--- Information given ---

(** The histogram of "stats -v" is complete: without a count it says "empty";
    otherwise it prints one line per slot, in order, from the first slot that has
    a count to the last one, each with the bounds and the count of that slot, so
    that no count is left out.  Nothing undefined happens provided the library
    has bounds for all slots and no slot starts at 0. *)
Theorem histogram_complete h w :
  Forall (fun c => 0 <= c) h -> (length h <= length histogram_bounds)%nat ->
  Forall (fun b => 0 < b.1) histogram_bounds ->
  exists lines, show_histogram (session := the_session) histogram_bounds h w =
      (printed ("    Histogram:" :: lines) w, Ok tt) /\
    (((forall i, ~ nonzero_at h i) /\ lines = ["             empty" +:+ newline]) \/
     exists first last lw vw, nonzero_at h first /\ nonzero_at h last /\
       (forall i, nonzero_at h i -> first <= i <= last) /\
       lines = newline :: fmap (M := list) (slot_line h lw vw) (seqZ first (last - first + 1))).
Proof.
  intros Hh Hl Hb. pose proof (scan_histogram_spec h [] (-1, -1, 0) Hh) as Hs.
  unfold show_histogram. change (Z.of_nat (length [])) with 0 in Hs. cbn [app] in Hs.
  destruct (scan_histogram 0 h (-1, -1, 0)) as [[f l] mx].
  assert (Hsc : scanned h (f, l, mx)) by (apply Hs; intros i (_ & c & Hc & _); by rewrite lookup_nil in Hc). clear Hs. unfold scanned in Hsc.
  unfold mbind at 1, M_bind at 1. simpl. destruct (f =? -1).
  { eexists. split; [|left; split; [done|reflexivity]]. unfold modify, printed. simpl. by rewrite <- app_assoc. }
  destruct Hsc as (H1 & H2 & Hmx & H4). pose proof (H4 l H2) as Hfl.
  assert (Hll : 0 <= l < Z.of_nat (length h)).
  { destruct H2 as (Hi & d & Hd & _). apply lookup_lt_Some in Hd. lia. }
  destruct (at_index_in "labels[last_slot]" histogram_bounds l) as (b & Hbl & Hat); [lia|].
  assert (Hb1 : 0 < b.1) by (by apply (Forall_lookup_1 _ _ _ _ Hb Hbl)).
  assert (Hf : 0 <= f) by (by destruct H1).
  unfold mbind, M_bind, lift, display_width. simpl. rewrite Hat.
  rewrite (proj2 (Z.eqb_neq b.1 0)), (proj2 (Z.eqb_neq mx 0)) by lia.
  rewrite print_slots_lines by lia. rewrite Z2Nat.id by lia.
  eexists. split; [|right; eexists f, l, _, _; split_and!; try done; reflexivity].
  unfold printed; simpl. by rewrite <- !app_assoc.
Qed.

(** *** Output files *)

Lemma starts_with_app p s : starts_with p (p +:+ s) = true.
Proof. induction p as [|c p IH]; [by destruct s|]. cbn. unfold starts_with; fold starts_with. by rewrite Ascii.eqb_refl. Qed.
(* ===== verification/VsThumb.v ===== *)
(** * vs-thumb (src/vs-thumb/thumbnailextractor.cpp, thumbnailextractor.h, vs-thumb.cpp)

    The helper process that takes embedded art or a still frame from a media
    file.  GStreamer and GdkPixbuf are the interface [MediaLibs]; what the code
    owns of them is part of the state: the references it holds on samples, and the
    mapping of the buffer a pixbuf made from raw data still reads. *)

From S2P Require Import Prelude.
From S2P Require Import CxxLib.
From S2P Require Import Files.
From S2P Require Import ImageExtractor.
Import Cxx.

Module VsThumb.

(** ** The libraries *)

Inductive GstState : Type := GST_STATE_NULL | GST_STATE_PAUSED.
Inductive GstStateChangeReturn : Type :=
  | GST_STATE_CHANGE_FAILURE | GST_STATE_CHANGE_SUCCESS | GST_STATE_CHANGE_ASYNC | GST_STATE_CHANGE_NO_PREROLL.

(** A message popped off the bus; whether its source is the playbin. *)
Inductive GstMessage : Type :=
  | GST_MESSAGE_ASYNC_DONE (from_element : bool)
  | GST_MESSAGE_ERROR (msg : string).

Inductive GstTagImageType : Type :=
  | GST_TAG_IMAGE_TYPE_UNDEFINED | GST_TAG_IMAGE_TYPE_FRONT_COVER | other_image_type (n : Z).

Inductive rotation : Type := ROTATE_CLOCKWISE | ROTATE_UPSIDEDOWN | ROTATE_COUNTERCLOCKWISE.

(** Samples by address. *)
Notation sample := nat.

(** One image of a tag list, and the "image-type" of its structure if it has a
    structure with that field. *)
Record tag_image : Type := mkTagImage { tag_sample : sample; tag_type : option (option GstTagImageType) }.

(** A tag list: the images under "image" and under "preview-image". *)
Record GstTagList : Type := mkTags { images : list tag_image; preview_images : list tag_image }.

(** What a pixbuf shows: raw RGB bytes with their geometry, or another image. *)
Class MediaLibs (W Img : Type) : Type := {
  (* the answer, and the messages that follow until the bus is flushed *)
  gst_element_set_state : GstState -> W -> W * GstStateChangeReturn * list GstMessage;
  set_uri : string -> W -> W;
  gst_element_query_duration : W -> option Z;
  n_video : W -> Z;
  gst_element_seek_simple : Z -> W -> W;
  convert_sample : W -> W * option sample;
  audio_tags : W -> option GstTagList;
  video_tags : W -> option (option string);     (* its image orientation *)
  sample_caps : sample -> option (Z * Z);       (* width and height; 0 when absent *)
  sample_data : sample -> option string;        (* the buffer, if it can be mapped *)
  pixbuf_from_data : string -> Z -> Z -> Z -> Img;   (* width, height, rowstride *)
  pixbuf_rotate : Img -> rotation -> option Img;
  pixbuf_to_tiff : Img -> list string * option string;  (* chunks, then an error *)
  pixbuf_decode : string -> string + option Img
}.

(** The parts of a [QUrl] the code asks for. *)
Record QUrl : Type := mkUrl {
  url_valid : bool;
  scheme : string;
  path : string;
  path_toInt : option Z;
  toLocalFile : string;
  encoded : string             (* toString(QUrl::FullyEncoded) *)
}.

Definition empty_url : QUrl := mkUrl false "" "" None "" "".

(** ** The extractor *)

Section Extractor.
Context {W Img : Type} {libs : MediaLibs W Img}.

(** A pixbuf: made from the memory of a mapping, whose number it has, or with
    memory of its own. *)
Record pixbuf : Type := mkPixbuf { pix_map : option nat; pix_image : Img }.

Record ThumbnailExtractor : Type := mkExtractor {
  playbin : W;
  duration_ : Z;
  in_url_ : QUrl;
  out_url_ : QUrl;
  sample_ : option sample;
  still_frame_ : option pixbuf;
  buffermap_ : option nat;               (* the mapping in [buffermap_] *)
  next_map : nat;                        (* the number of the next mapping *)
  held : gmap sample nat;                (* references this process owns *)
  written : list (Z * string);           (* what reached each descriptor *)
  closed : list Z
}.
Notation X := ThumbnailExtractor.

Definition with_playbin (p : W) (x : X) : X :=
  mkExtractor p (duration_ x) (in_url_ x) (out_url_ x) (sample_ x) (still_frame_ x) (buffermap_ x) (next_map x) (held x) (written x) (closed x).
Definition with_duration (d : Z) (x : X) : X :=
  mkExtractor (playbin x) d (in_url_ x) (out_url_ x) (sample_ x) (still_frame_ x) (buffermap_ x) (next_map x) (held x) (written x) (closed x).
Definition with_urls (i o : QUrl) (x : X) : X :=
  mkExtractor (playbin x) (duration_ x) i o (sample_ x) (still_frame_ x) (buffermap_ x) (next_map x) (held x) (written x) (closed x).
Definition with_sample (s : option sample) (x : X) : X :=
  mkExtractor (playbin x) (duration_ x) (in_url_ x) (out_url_ x) s (still_frame_ x) (buffermap_ x) (next_map x) (held x) (written x) (closed x).
Definition with_frame (p : option pixbuf) (x : X) : X :=
  mkExtractor (playbin x) (duration_ x) (in_url_ x) (out_url_ x) (sample_ x) p (buffermap_ x) (next_map x) (held x) (written x) (closed x).
Definition with_map (b : option nat) (n : nat) (x : X) : X :=
  mkExtractor (playbin x) (duration_ x) (in_url_ x) (out_url_ x) (sample_ x) (still_frame_ x) b n (held x) (written x) (closed x).
Definition with_held (h : gmap sample nat) (x : X) : X :=
  mkExtractor (playbin x) (duration_ x) (in_url_ x) (out_url_ x) (sample_ x) (still_frame_ x) (buffermap_ x) (next_map x) h (written x) (closed x).
Definition with_output (w : list (Z * string)) (c : list Z) (x : X) : X :=
  mkExtractor (playbin x) (duration_ x) (in_url_ x) (out_url_ x) (sample_ x) (still_frame_ x) (buffermap_ x) (next_map x) (held x) w c.

(** [throw_error]; the message is logged and thrown. *)
Definition throw_error {A} (msg : string) (error : option string) : M X A :=
  x ← getS;
  throw (runtime_error ("ThumbnailExtractor: " +:+ msg +:+ ", url: " +:+ encoded (in_url_ x) +:+
           match error with Some e => ": " +:+ e | None => "" end)).

(** *** References *)

Definition refs (s : sample) (h : gmap sample nat) : nat := default 0%nat (h !! s).

(** A new reference we own; one more on a sample we own one of; one less. *)
Definition own (s : sample) : M X unit := modify (fun x => with_held (<[s := S (refs s (held x))]> (held x)) x).
Definition gst_sample_ref (s : sample) : M X unit :=
  x ← getS;
  if Nat.eqb (refs s (held x)) 0 then crash (Undefined "gst_sample_ref") else own s.
Definition gst_sample_unref (s : sample) : M X unit :=
  x ← getS;
  match refs s (held x) with
  | O => crash (Undefined "gst_sample_unref")
  | S n => modify (with_held (<[s := n]> (held x)))
  end.

(** The destructor of a [SampleUPtr]. *)
Definition release (s : option sample) : M X unit :=
  match s with Some s => gst_sample_unref s | None => mret tt end.

(** [sample_.reset(s)] and the move assignment. *)
Definition reset_sample (s : option sample) : M X unit :=
  x ← getS;
  _ ← modify (with_sample s);
  release (sample_ x).

(** *** [BufferMap] and the pixbuf that reads it *)

Definition unmap : M X unit := modify (fun x => with_map None (next_map x) x).

(** [map()]: the number of the mapping. *)
Definition map_buffer : M X nat :=
  _ ← unmap;
  x ← getS;
  _ ← modify (with_map (Some (next_map x)) (S (next_map x)));
  mret (next_map x).

(** The last reference to a pixbuf goes: one made from mapped memory calls
    [unmap_callback], which unmaps whatever is mapped then. *)
Definition destroy_pixbuf (p : option pixbuf) : M X unit :=
  match p with
  | Some (mkPixbuf (Some _) _) => unmap
  | _ => mret tt
  end.

Definition reset_frame (p : option pixbuf) : M X unit :=
  x ← getS;
  _ ← modify (with_frame p);
  destroy_pixbuf (still_frame_ x).

(** Reading the pixels of a pixbuf: its memory must still be mapped. *)
Definition pixels (p : pixbuf) : M X Img :=
  x ← getS;
  match pix_map p with
  | None => mret (pix_image p)
  | Some n => if bool_decide (buffermap_ x = Some n) then mret (pix_image p)
              else crash (Undefined "pixels of an unmapped buffer")
  end.

(** *** States of the pipeline *)

(** The loop of [change_state] over the messages of the bus. *)
Fixpoint await_messages (messages : list GstMessage) : M X unit :=
  match messages with
  | [] => mret tt
  | GST_MESSAGE_ASYNC_DONE from_element :: messages => if from_element then mret tt else await_messages messages
  | GST_MESSAGE_ERROR msg :: _ => throw_error "change_state(): reading async messages" (Some msg)
  end.

Definition change_state (state : GstState) : M X unit :=
  x ← getS;
  let '(p, ret, messages) := gst_element_set_state state (playbin x) in
  _ ← modify (with_playbin p);
  match ret with
  | GST_STATE_CHANGE_NO_PREROLL | GST_STATE_CHANGE_SUCCESS => mret tt
  | GST_STATE_CHANGE_ASYNC => await_messages messages
  | GST_STATE_CHANGE_FAILURE => throw_error "change_state(): Could not change element state" None
  end.

Definition reset : M X unit :=
  _ ← change_state GST_STATE_NULL;
  _ ← reset_sample None;
  reset_frame None.

Definition set_urls (in_url out_url : QUrl) : M X unit :=
  _ ← reset;
  _ ← modify (with_urls in_url out_url);
  _ ← modify (fun x => with_playbin (set_uri (encoded in_url) (playbin x)) x);
  _ ← change_state GST_STATE_PAUSED;
  modify (fun x => with_duration (default (-1) (gst_element_query_duration (playbin x))) x).

Definition has_video : M X bool := x ← getS; mret (0 <? n_video (playbin x)).

(** *** Cover art *)

Inductive ImageType : Type := cover | other.
Record CoverImage : Type := mkCover { ci_type : ImageType; ci_sample : option sample }.

(** The type read into [int type = GST_TAG_IMAGE_TYPE_UNDEFINED]. *)
Definition image_type (i : tag_image) : GstTagImageType :=
  match tag_type i with Some (Some t) => t | _ => GST_TAG_IMAGE_TYPE_UNDEFINED end.
Definition get (i : nat) : M Store R :=
  p ← deref i;
  if negb (initialized_ p) then throw (logic_error "get() called on ResourcePtr without resource") else mret (resource_ p).

Definition has_resource (i : nat) : M Store bool := p ← deref i; mret (initialized_ p).

(** *** Comparison *)

(** [R]'s [operator==] and [operator<]. *)
Context (eqb ltb : R -> R -> bool).

(** The handles [l] and [r]; [same] if they are one object. *)
Definition eq (same : bool) (l r : ResourcePtr) : bool :=
  if same then true
  else if negb (initialized_ l) then negb (initialized_ r)
  else if negb (initialized_ r) then false
  else eqb (resource_ l) (resource_ r).
Definition ne (same : bool) (l r : ResourcePtr) : bool := negb (eq same l r).
Definition lt (same : bool) (l r : ResourcePtr) : bool :=
  if same then false
  else if negb (initialized_ l) then initialized_ r
  else if negb (initialized_ r) then false
  else ltb (resource_ l) (resource_ r).
Definition le (same : bool) (l r : ResourcePtr) : bool :=
  if same then true else ltb (resource_ l) (resource_ r) || eqb (resource_ l) (resource_ r).
Definition gt (same : bool) (l r : ResourcePtr) : bool := negb (le same l r).
Definition ge (same : bool) (l r : ResourcePtr) : bool := negb (lt same l r).

(** *** Programs *)

Inductive op : Type :=
  | Construct (i : nat) (d : D)
  | ConstructWith (i : nat) (r : R) (d : D)
  | MoveConstruct (i j : nat)
  | MoveAssign (i j : nat)
  | Destroy (i : nat)
  | Swap (i j : nat)
  | Reset (i : nat) (r : R)
  | Release (i : nat)
  | Dealloc (i : nat).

--- Exercise instructions ---
Retype the records above, but only those lines that fall between the line containing "Definition eq (same" and the line containing "Definition ne (same", with both of those lines included, exactly as written.

--- Exercise response ---
Definition eq (same : bool) (l r : ResourcePtr) : bool :=
  if same then true
  else if negb (initialized_ l) then negb (initialized_ r)
  else if negb (initialized_ r) then false
  else eqb (resource_ l) (resource_ r).
Definition ne (same : bool) (l r : ResourcePtr) : bool := negb (eq same l r).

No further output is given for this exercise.